When Ontario University Athletics announced the cancellation of the 2020-21 season because of the pandemic, Emma Huff, a shooting guard on the Carleton Ravens women’s basketball team, asked herself, “What do I do now?”

A basketball player since she was eight years old, Huff wasn’t sure what the next year had in store for the game she loves. 

“Most of us have been playing basketball competitively for so long, and having that taken away was so destabilizing,” Huff said. “We were trying to navigate a life without games, without a season, without something to look forward to everyday.
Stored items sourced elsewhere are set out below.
(** The unpacking loops; every code is repeated [step * rep] times. *)
Fixpoint unpack (r c step : Z) (codes reps : list Z) : list Z :=
  match codes, reps with
  | x :: codes, n :: reps =>
      (replicate (Z.to_nat (step * n)) (_decodestate r c x) ++ unpack r c step codes reps)%list
  | _, _ => []
  end.

Definition unpack_seq (r c : Z) (buf : TSGbuf) : DM (list Z) :=
  if (zlen (seq_code buf) <? seq_len buf) || (zlen (seq_rep buf) <? seq_len buf) then
    fail OutOfBounds
  else
    let n := Z.to_nat (seq_len buf) in
    let l := (replicate (Z.to_nat (- offset_pad)) 0 ++
              unpack r c (ticks_per_step (seq_step buf))
                (take n (seq_code buf)) (take n (seq_rep buf)))%list in
    if zlen l <=? MAX_TIME_SEQ_LEN then mret l else fail OutOfBounds.

(** TIMING_CtrlProg_READY. *)
Definition handle_ready (type : ascii) (client : ControlPRM) : DM (list packet) :=
  let r := radar client - 1 in
  let c := channel client - 1 in
  sl ← get_dslot r c;
  (if (0 <=? ready_index sl) && (ready_index sl <? maxclients) then
     set_client (ready_index sl) client
   else
     n ← gets numclients;
     set_client n client;;
     set_dslot r c (sl <| ready_index := n |>);;
     modify (fun s => s <| numclients := n + 1 |>));;
  sl ← get_dslot r c;
  o ← deref OutOfBounds (zget (sl_seqs sl) (current_pulseseq_index client));
  buf ← deref NullDeref o;
  l ← unpack_seq r c buf;
  set_dslot r c (sl <| seq_buf := l |>);;
  n ← gets numclients;
  modify (fun s => s <| numclients := n %c maxclients |>);;
  mret [PDriver type (if maxclients <=? n then -2 else 0)].

(** ** TIMING_PRETRIGGER *)

(** Lines 421-429: the identification of the set of sequences. *)
Definition sequence_id : DM Z :=
  n ← gets numclients;
  for_fold (seqZ 0 n) (fun i id =>
    p ← get_client i;
    mret (id + ((radar p - 1) * 1000 + (channel p - 1) * 100 +
                current_pulseseq_index p + 1))) (-1).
It was such a confusing time.”

With in-person scrimmages, cheering crowds and locker room camaraderie off the table, the pandemic forced many young athletes like Huff to adjust. These changes came in many forms: Zoom practices, at-home workouts –– and even more conversation on mental health. 

“People see athletes as superhumans. … I know I’ve struggled with upholding that image,” Huff said. “But if I’m not feeling well from a mental health standpoint, I’m not just going to hide that anymore.”

Mental health dialogue during the pandemic has taken hold in the greater world of basketball, with NBA players coming forward with their own experiences. Kevin Love spoke to CNBC about managing his mental health after testing positive for COVID-19, and Giannis Antetokounmpo recently told GQ magazine about how he struggles to open up at the risk of being labeled as “soft.” 

For local basketball players like Josh Inkumsah, a forward for the uOttawa Gee-Gees, the pandemic has only made the need for athlete mental health support more clear. He said that, during the pandemic, he and his teammates would meet with the team’s dedicated mental performance consultant twice a week. 

“As a kid, you’re taught to toughen up, to man up. But over the pandemic, I got to open up about my mental health,” Inkumsah said. “It was good that I got these things off my chest, and it was good to know that I wasn’t the only one.”

Photo of uOttawa basketball player Josh Inkumsah in the middle of a game
Josh Inkumsah is a forward for the uOttawa men’s basketball team. He says that the pandemic gave him a new opportunity to open up about his mental health. [Photo © Greg Mason]

Sieger Roorda, the Gee-Gees’ mental performance consultant, said that addressing the team’s mental wellness during the pandemic was “difficult but rewarding.” He said that while there were challenges in keeping motivated, the pandemic provided new opportunities for both teammates and staff to share their emotions.

“There’s an increased awareness of mental health and a higher willingness to communicate,” Roorda said. “I noticed that our team grew closer, even though the pandemic made everyone further apart.”

Inkumsah adds that he didn’t expect the impact of regularly speaking to Roorda, and said his view on mental health has now “changed drastically” since the pandemic began. He said that mental health check-ins with himself and his teammates are now a regular part of his routine during the first in-person basketball season since the start of the pandemic. 

“I really do priorize my mental health now,” Inkumsah said. “If I see a teammate down, I make sure to reach out… it’s a big part of my life now.”

Huff adds that the pandemic made her “look at mental health differently” ahead of this season, describing the changes she’s noticed in team dynamics compared to previous seasons. She said that her teammates now share their own methods of managing mental health often, recommending self-care tips and support. 

“We’ve been there for each other more since the pandemic,” Huff said. “These are conversations we’re having in the team room that I’ve never been a part of until this year.”

Listen to Carleton Ravens shooting guard Emma Huff explain why it’s important for basketball players to speak up about mental health.

With the first in-person season in more than a year now underway, basketball players and staff fighting the stigma against athlete mental health go beyond the court. For the Carleton Ravens, one of their recent Giving Tuesday initiatives was dedicated to subsidizing the mental health care of the women’s basketball team. 

For Huff, initiatives like these mean that basketball teams are ready for more than just a return to the game.

“We are not just athletes. We are human –– we’re not robots,” Huff said. “This year, we’re ready to have these conversations.”